Interview: Conférence de presse

Quatre épreuves, trois victoires, pas pire qu’une seconde place en cette première moitié de saison sur la côte Ouest, Jett Lawrence ne laisse pas vraiment de place au suspense. Un ton au-dessus de ses principaux adversaires, le pilote Australien compte 20 points d’avance avant l’entame d’un break de 4 semaines, que ce dernier mettra à profit en débutant le testing sur la 450; machine qu’il pilotera sur le championnat outdoor, mais également sur le championnat SuperMotocross en fin d’année. Micro.

Jett, tu as dit que tu étais tombé malade juste avant la finale d’Oakland. C’est a force de manger tes donuts, où juste de la nervosité ?

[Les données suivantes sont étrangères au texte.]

(* ===== verification/Kube.v ===== *)
(** * Kubernetes objects and the apimachinery functions the code calls

    Object metadata, status conditions, secrets, config maps and role bindings
    as the code under src/ reads and writes them.  The pure helpers of
    k8s.io/apimachinery and sigs.k8s.io/controller-runtime are not under src/:
    they are the operations of the class [MetaLib], with the behaviour their
    documentation promises as the laws [MetaLaws], and a reference instance
    that satisfies the laws. *)

From S2P Require Import Prelude.

(** Points in time and durations, in nanoseconds; the zero [time.Time] is 0. *)
Definition Second : Z := 1000000000.
Definition Minute : Z := 60 * Second.
Definition Hour : Z := 60 * Minute.

(** [(t *metav1.Time) IsZero()]: true of the nil pointer too. *)
Definition timeIsZero (t : option Z) : bool :=
  match t with None => true | Some t => (t =? 0)%Z end.

Record NamespacedName := mkNN { nn_Namespace : string; nn_Name : string }.

#[export] Instance NamespacedName_eq_dec : EqDecision NamespacedName.
Proof. solve_decision. Defined.

Record ObjectMeta := mkMeta {
  Name : string;
  GenerateName : string;
  Namespace : string;
  UID : string;
  ResourceVersion : string;
  Generation : Z;
  DeletionTimestamp : option Z;
  Labels : gmap string string;
  Annotations : gmap string string;
  Finalizers : list string;
  ManagedFields : list string
}.

Definition metaNamed (name namespace : string) : ObjectMeta :=
  mkMeta name "" namespace "" "" 0 None ∅ ∅ [] [].

Definition meta_with_labels (m : ObjectMeta) (l : gmap string string) : ObjectMeta :=
  mkMeta (Name m) (GenerateName m) (Namespace m) (UID m) (ResourceVersion m) (Generation m)
    (DeletionTimestamp m) l (Annotations m) (Finalizers m) (ManagedFields m).
Definition meta_with_annotations (m : ObjectMeta) (a : gmap string string) : ObjectMeta :=
  mkMeta (Name m) (GenerateName m) (Namespace m) (UID m) (ResourceVersion m) (Generation m)
    (DeletionTimestamp m) (Labels m) a (Finalizers m) (ManagedFields m).
Definition meta_with_finalizers (m : ObjectMeta) (f : list string) : ObjectMeta :=
  mkMeta (Name m) (GenerateName m) (Namespace m) (UID m) (ResourceVersion m) (Generation m)
    (DeletionTimestamp m) (Labels m) (Annotations m) f (ManagedFields m).
Definition meta_without_managed_fields (m : ObjectMeta) : ObjectMeta :=
  mkMeta (Name m) (GenerateName m) (Namespace m) (UID m) (ResourceVersion m) (Generation m)
    (DeletionTimestamp m) (Labels m) (Annotations m) (Finalizers m) [].

(** metav1.ConditionStatus *)
Inductive ConditionStatus := ConditionTrue | ConditionFalse | ConditionUnknown.

#[export] Instance ConditionStatus_eq_dec : EqDecision ConditionStatus.
Proof. solve_decision. Defined.

(** metav1.Condition *)
Record Condition := mkCondition {
  condType : string;
  condStatus : ConditionStatus;
  condLastTransitionTime : Z;
  condReason : string;
  condMessage : string
}.

#[export] Instance Condition_eq_dec : EqDecision Condition.
Proof. solve_decision. Defined.

(** ** Core objects *)

Record Secret := mkSecret {
  secretMeta : ObjectMeta;
  secretType : string;
  secretImmutable : option bool;
  secretData : option (gmap string string);     (* nil or a map *)
  secretStringData : gmap string string         (* write-only; the server merges it into the data *)
}.

Record ConfigMap := mkConfigMap {
  cmMeta : ObjectMeta;
  cmData : gmap string string
}.

(** rbacv1 *)
Record Subject := mkSubject { subjKind : string; subjName : string; subjAPIGroup : string }.
Record RoleRef := mkRoleRef { roleAPIGroup : string; roleKind : string; roleName : string }.
Record ClusterRoleBinding := mkCRB {
  crbMeta : ObjectMeta;
  crbSubjects : list Subject;
  crbRoleRef : RoleRef
}.
Definition UserKind : string := "User".
Definition rbacGroupName : string := "rbac.authorization.k8s.io".

#[export] Instance Subject_eq_dec : EqDecision Subject.
Proof. solve_decision. Defined.
#[export] Instance RoleRef_eq_dec : EqDecision RoleRef.
Proof. solve_decision. Defined.

#[export] Instance ObjectMeta_eq_dec : EqDecision ObjectMeta.
Proof. solve_decision. Defined.
#[export] Instance ClusterRoleBinding_eq_dec : EqDecision ClusterRoleBinding.
Proof. solve_decision. Defined.

(** autoscalingv1.CrossVersionObjectReference *)
Record ObjRef := mkObjRef { refKind : string; refName : string; refAPIVersion : string }.

#[export] Instance ObjRef_eq_dec : EqDecision ObjRef.
Proof. solve_decision. Defined.

(** ** The library functions *)

(** Pure helpers of k8s.io/apimachinery (api/meta, labels) and of
    controller-runtime's controllerutil. *)
Class MetaLib := {
  FindStatusCondition : list Condition -> string -> option Condition;
  SetStatusCondition : list Condition -> Condition -> list Condition;
  RemoveStatusCondition : list Condition -> string -> list Condition;
  ContainsFinalizer : ObjectMeta -> string -> bool;
  AddFinalizer : ObjectMeta -> string -> ObjectMeta;
  RemoveFinalizer : ObjectMeta -> string -> ObjectMeta;
  (** [labels.Set(sel).AsSelector().Matches(labels.Set(ls))] *)
  selectorMatches : gmap string string -> gmap string string -> bool
}.

(** What a condition says, apart from the time of its last transition. *)
Definition condKey (c : Condition) : string * ConditionStatus * string * string :=
  (condType c, condStatus c, condReason c, condMessage c).

(** predicate.Or of controller-runtime's GenerationChangedPredicate,
    LabelChangedPredicate and AnnotationChangedPredicate, for an update; they let
    all other events pass. *)
Definition metaChanged (old new : ObjectMeta) : bool :=
  negb (Generation old =? Generation new)%Z ||
  negb (bool_decide (Labels old = Labels new)) ||
  negb (bool_decide (Annotations old = Annotations new)).

Lemma metaChanged_refl m : metaChanged m m = false.
Proof. unfold metaChanged. by rewrite Z.eqb_refl, !bool_decide_true. Qed.

Lemma metaChanged_same old new :
  Generation new = Generation old -> Labels new = Labels old -> Annotations new = Annotations old ->
  metaChanged old new = false.
Proof. intros Hg Hl Ha. unfold metaChanged. by rewrite Hg, Hl, Ha, Z.eqb_refl, !bool_decide_true. Qed.

Lemma metaChanged_annotations old new : Annotations old <> Annotations new -> metaChanged old new = true.
Proof. intros Hne. unfold metaChanged. rewrite (bool_decide_false (Annotations _ = _)) by done. by rewrite orb_true_r. Qed.

(** At most one condition per type. *)
Definition uniqueTypes (cs : list Condition) : Prop := NoDup (condType <$> cs).

Class MetaLaws `{MetaLib} : Prop := {
  find_type cs t c : FindStatusCondition cs t = Some c -> condType c = t;
  find_set cs c :
    exists c', FindStatusCondition (SetStatusCondition cs c) (condType c) = Some c' /\
               condKey c' = condKey c;
  find_set_ne cs c t :
    t <> condType c -> FindStatusCondition (SetStatusCondition cs c) t = FindStatusCondition cs t;
  set_unique cs c : uniqueTypes cs -> uniqueTypes (SetStatusCondition cs c);
  set_same cs c c0 :
    FindStatusCondition cs (condType c) = Some c0 -> condKey c0 = condKey c ->
    SetStatusCondition cs c = cs;
  find_remove cs t : FindStatusCondition (RemoveStatusCondition cs t) t = None;
  find_remove_ne cs t t' :
    t' <> t -> FindStatusCondition (RemoveStatusCondition cs t) t' = FindStatusCondition cs t';
  remove_unique cs t : uniqueTypes cs -> uniqueTypes (RemoveStatusCondition cs t);
  contains_finalizer m f : ContainsFinalizer m f = true <-> f ∈ Finalizers m;
  add_finalizer m f g : g ∈ Finalizers (AddFinalizer m f) <-> g = f \/ g ∈ Finalizers m;
  remove_finalizer m f g : g ∈ Finalizers (RemoveFinalizer m f) <-> g <> f /\ g ∈ Finalizers m;
  add_finalizer_meta m f :
    meta_with_finalizers (AddFinalizer m f) (Finalizers m) = m;
  remove_finalizer_meta m f :
    meta_with_finalizers (RemoveFinalizer m f) (Finalizers m) = m;
  selector_matches sel ls : selectorMatches sel ls = true <-> sel ⊆ ls
}.

(** ** A reference instance of the documented behaviour *)
Module MetaRef.

Definition find (cs : list Condition) (t : string) : option Condition :=
  snd <$> list_find (fun c => condType c = t) cs.

(** An existing condition of the type is updated in place, its transition time
    only when the status changes; otherwise the condition is appended. *)
Fixpoint set (cs : list Condition) (c : Condition) : list Condition :=
  match cs with
  | [] => [c]
  | c0 :: cs' =>
      if decide (condType c0 = condType c) then
        mkCondition (condType c0) (condStatus c)
          (if decide (condStatus c0 = condStatus c) then condLastTransitionTime c0
           else condLastTransitionTime c)
          (condReason c) (condMessage c) :: cs'
      else c0 :: set cs' c
  end.

Definition remove (cs : list Condition) (t : string) : list Condition :=
  filter (fun c => condType c <> t) cs.

Definition add_fin (m : ObjectMeta) (f : string) : ObjectMeta :=
  if decide (f ∈ Finalizers m) then m
  else meta_with_finalizers m (Finalizers m ++ [f]).

Definition remove_fin (m : ObjectMeta) (f : string) : ObjectMeta :=
  meta_with_finalizers m (filter (fun g => g <> f) (Finalizers m)).

#[export] Instance lib : MetaLib := {|
  FindStatusCondition := find;
  SetStatusCondition := set;
  RemoveStatusCondition := remove;
  ContainsFinalizer m f := bool_decide (f ∈ Finalizers m);
  AddFinalizer := add_fin;
  RemoveFinalizer := remove_fin;
  selectorMatches sel ls := bool_decide (sel ⊆ ls)
|}.

Lemma find_cons c0 cs t :
  find (c0 :: cs) t = if decide (condType c0 = t) then Some c0 else find cs t.
Proof.
  unfold find; cbn. case_decide; [done|].
  destruct (list_find _ cs) as [[i c]|]; done.
Qed.

Lemma find_type' cs t c : find cs t = Some c -> condType c = t.
Proof.
  induction cs as [|c0 cs IH]; [done|]. rewrite find_cons.
  case_decide; naive_solver.
Qed.

Lemma set_types cs c :
  (condType <$> set cs c) = (condType <$> cs) \/
  ((condType c ∉ (condType <$> cs)) /\ (condType <$> set cs c) = ((condType <$> cs) ++ [condType c])).
Proof.
  induction cs as [|c0 cs IH]; cbn; [right; set_solver|].
  case_decide as E; cbn; [by left|].
  destruct IH as [->|[? ->]]; [by left | right].
  split; [set_solver | done].
Qed.

Lemma find_app_none cs cs' t : find cs t = None -> find (cs ++ cs') t = find cs' t.
Proof.
  induction cs as [|c0 cs IH]; [done|]. cbn [app]. rewrite !find_cons. by case_decide.
Qed.

Lemma find_set_eq cs c :
  exists c', find (set cs c) (condType c) = Some c' /\ condKey c' = condKey c.
Proof.
  induction cs as [|c0 cs IH]; cbn [set].
  - exists c. by rewrite find_cons, decide_True.
  - case_decide as E.
    + eexists. rewrite find_cons, decide_True by (cbn; done). split; [done|].
      unfold condKey; cbn. by rewrite E.
    + by rewrite find_cons, decide_False.
Qed.

Lemma find_set_ne' cs c t : t <> condType c -> find (set cs c) t = find cs t.
Proof.
  intros Ht. induction cs as [|c0 cs IH]; cbn [set].
  - by rewrite find_cons, decide_False.
  - case_decide as E; rewrite !find_cons; cbn.
    + by rewrite !decide_False by congruence.
    + by rewrite IH.
Qed.

Lemma set_same' cs c c0 :
  find cs (condType c) = Some c0 -> condKey c0 = condKey c -> set cs c = cs.
Proof.
  intros Hf Hk. induction cs as [|c1 cs IH]; [done|]. cbn [set].
  rewrite find_cons in Hf. case_decide as E.
  - injection Hf as ->. f_equal. unfold condKey in Hk. injection Hk as Ht Hs Hr Hm.
    destruct c0; cbn in *; subst. by rewrite decide_True.
  - by rewrite IH.
Qed.

Lemma find_remove' cs t : find (remove cs t) t = None.
Proof.
  unfold remove. induction cs as [|c0 cs IH]; [done|].
  rewrite filter_cons. case_decide; [|done]. by rewrite find_cons, decide_False.
Qed.

Lemma find_remove_ne' cs t t' : t' <> t -> find (remove cs t) t' = find cs t'.
Proof.
  intros Ht. unfold remove. induction cs as [|c0 cs IH]; [done|].
  rewrite filter_cons, find_cons. case_decide as E.
  - rewrite find_cons. by case_decide.
  - by rewrite decide_False by congruence.
Qed.

Lemma remove_unique' cs t : uniqueTypes cs -> uniqueTypes (remove cs t).
Proof.
  unfold uniqueTypes, remove. induction cs as [|c0 cs IH]; [done|].
  rewrite filter_cons. cbn. intros [Hn Hd]%NoDup_cons. case_decide; [|auto].
  cbn. apply NoDup_cons. split; [|auto]. contradict Hn.
  apply list_elem_of_fmap in Hn as (c & -> & Hc).
  apply list_elem_of_filter in Hc as [_ Hc]. by apply list_elem_of_fmap_2.
Qed.

#[export] Instance laws : MetaLaws.
Proof.
  split; cbn.
  - exact find_type'.
  - exact find_set_eq.
  - exact find_set_ne'.
  - intros cs c Hu. unfold uniqueTypes in *. destruct (set_types cs c) as [->|[Hn ->]]; [done|].
    apply NoDup_app. split_and!; [done | set_solver | apply NoDup_singleton].
  - exact set_same'.
  - exact find_remove'.
  - exact find_remove_ne'.
  - exact remove_unique'.
  - intros. apply bool_decide_eq_true.
  - intros m f g. unfold add_fin. case_decide; cbn; set_solver.
  - intros m f g. unfold remove_fin; cbn. rewrite list_elem_of_filter. done.
  - intros m f. unfold add_fin. case_decide; by destruct m.
  - intros m f. by destruct m.
  - intros. apply bool_decide_eq_true.
Qed.

End MetaRef.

Aucune idée. J’ai vomi mon diner et je me suis dit que ce n’était pas vraiment bon signe. Je ne sais pas … Ces derniers jours, j’ai beaucoup mangé, comme un petit gros, j’imagine que c’est la suite logique après ces derniers jours à me goinfrer. J’ai quitté le camion et j’allais bien, et sur la route pour aller jusqu’à la grille de départ, j’ai senti que mon estomac était vraiment trop plein, je savais que j’allais vomir. J’ai choisi ma place sur la grille et j’ai demandé à mon mécano de me donner une petite minute. Je me suis retrouvé dans un coin à vomir et je me suis dit “Okay, c’est pas cool çà”. J’étais un peu énervé parce que j’ai commencé à entendre des fans rigoler. J’ai levé la tête, et je leur ai lancé “Hey, c’est pas cool, ça craint les gars”. Mais en vrai, c’était assez drôle comme situation. J’ai dû manger un truc pas bon, où j’ai juste trop mangé.

Dans le premier tour, tu t’es envolé très loin sur le premier triple. Comment as-tu réussi à rester patient en début de course ?

Je ne me souviens pas trop, mais je sais que je me suis mis long sur quelques sauts en début de finale. À un moment, sur le triple après le saut d’arrivée, je me suis mis vraiment long et je suis atterri dans l’appel du roller, j’ai bien cru voir Jésus …

Dans le dernier tour de la manche qualificative, tu avais une belle avance et tu as tenté le quadruple et tu t’es mi court. Pourquoi avoir tenté ?

En fait, j’ai essayé de l’envoyer une première fois à la mi-course en heat, je me  suis mis un peu court et je me suis dit que ça piquait un peu. Dans le dernier tour, j’ai bien pris le triple précédent et je voulais essayer de nouveau car ma trajectoire n’avait pas l’air trop molle, mais dès que j’ai quitté l’appel je savais que ça allait laisser quelques traces. Je me suis mangé toute la réception du quadruple, je n’en ai pas loupé une miette. Je l’ai bien senti dans les chevilles, dans les poignets, dans tout mon corps [rires]. Je pensais vraiment que j’allais pouvoir l’envoyer dans le dernier tour. De là, je me suis dit que c’était hors de question de le faire en finale.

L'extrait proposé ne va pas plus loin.